(Task directions)
Retype the listing that follows, exactly as written.

(Records for the task)
(** * form: Go structs to and from URL-encoded request forms

    A shallow embedding of [form.go] (package [form] of hunterwilkins2/form):
    [Unmarshal] fills the fields of a struct from the parsed form of a request,
    [Marshal] writes the tagged fields of a struct into the request's query.

    The Go library functions the package calls ([strconv], [fmt], [net/url],
    [reflect]) are modelled in their own modules, each function next to a
    note of what it stands for.  Integers are [Z] with the wrap-around of
    their width written out, strings are [string], floats are IEEE-754 data
    ([spec_float]), [url.Values] is a finite map from keys to value lists. *)

From Stdlib Require Import ZArith Lia String Ascii List Bool.
From Stdlib Require Import Floats.SpecFloat.
From stdpp Require Import gmap strings list sorting.

Local Open Scope Z_scope.

(** ** Go errors *)

(** The two sentinel errors of [strconv]. *)
Inductive errkind := ErrSyntax | ErrRange.

(** [*strconv.NumError]: the failing function, its input, and the cause. *)
Record NumError := mkNumError { Func : string; Num : string; Cause : errkind }.

(** The [error] values that reach this package: a [*strconv.NumError], an
    error made by [fmt.Errorf], or an error of the request parser. *)
Inductive error :=
| ENum (e : NumError)
| Errorf (msg : string)
| EParse (msg : string).

(** ** strconv *)
Module Strconv.

Definition code (c : ascii) : Z := Z.of_N (N_of_ascii c).

Definition isDigit (c : ascii) : bool := (48 <=? code c) && (code c <=? 57).

Definition digit (d : Z) : ascii := ascii_of_N (Z.to_N (48 + d)).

(Response to this task)
(** * form: Go structs to and from URL-encoded request forms

    A shallow embedding of [form.go] (package [form] of hunterwilkins2/form):
    [Unmarshal] fills the fields of a struct from the parsed form of a request,
    [Marshal] writes the tagged fields of a struct into the request's query.

    The Go library functions the package calls ([strconv], [fmt], [net/url],
    [reflect]) are modelled in their own modules, each function next to a
    note of what it stands for.  Integers are [Z] with the wrap-around of
    their width written out, strings are [string], floats are IEEE-754 data
    ([spec_float]), [url.Values] is a finite map from keys to value lists. *)

From Stdlib Require Import ZArith Lia String Ascii List Bool.
From Stdlib Require Import Floats.SpecFloat.
From stdpp Require Import gmap strings list sorting.

Local Open Scope Z_scope.

(** ** Go errors *)

(** The two sentinel errors of [strconv]. *)
Inductive errkind := ErrSyntax | ErrRange.

(** [*strconv.NumError]: the failing function, its input, and the cause. *)
Record NumError := mkNumError { Func : string; Num : string; Cause : errkind }.

(** The [error] values that reach this package: a [*strconv.NumError], an
    error made by [fmt.Errorf], or an error of the request parser. *)
Inductive error :=
| ENum (e : NumError)
| Errorf (msg : string)
| EParse (msg : string).

(** ** strconv *)
Module Strconv.

Definition code (c : ascii) : Z := Z.of_N (N_of_ascii c).

Definition isDigit (c : ascii) : bool := (48 <=? code c) && (code c <=? 57).

Definition digit (d : Z) : ascii := ascii_of_N (Z.to_N (48 + d)).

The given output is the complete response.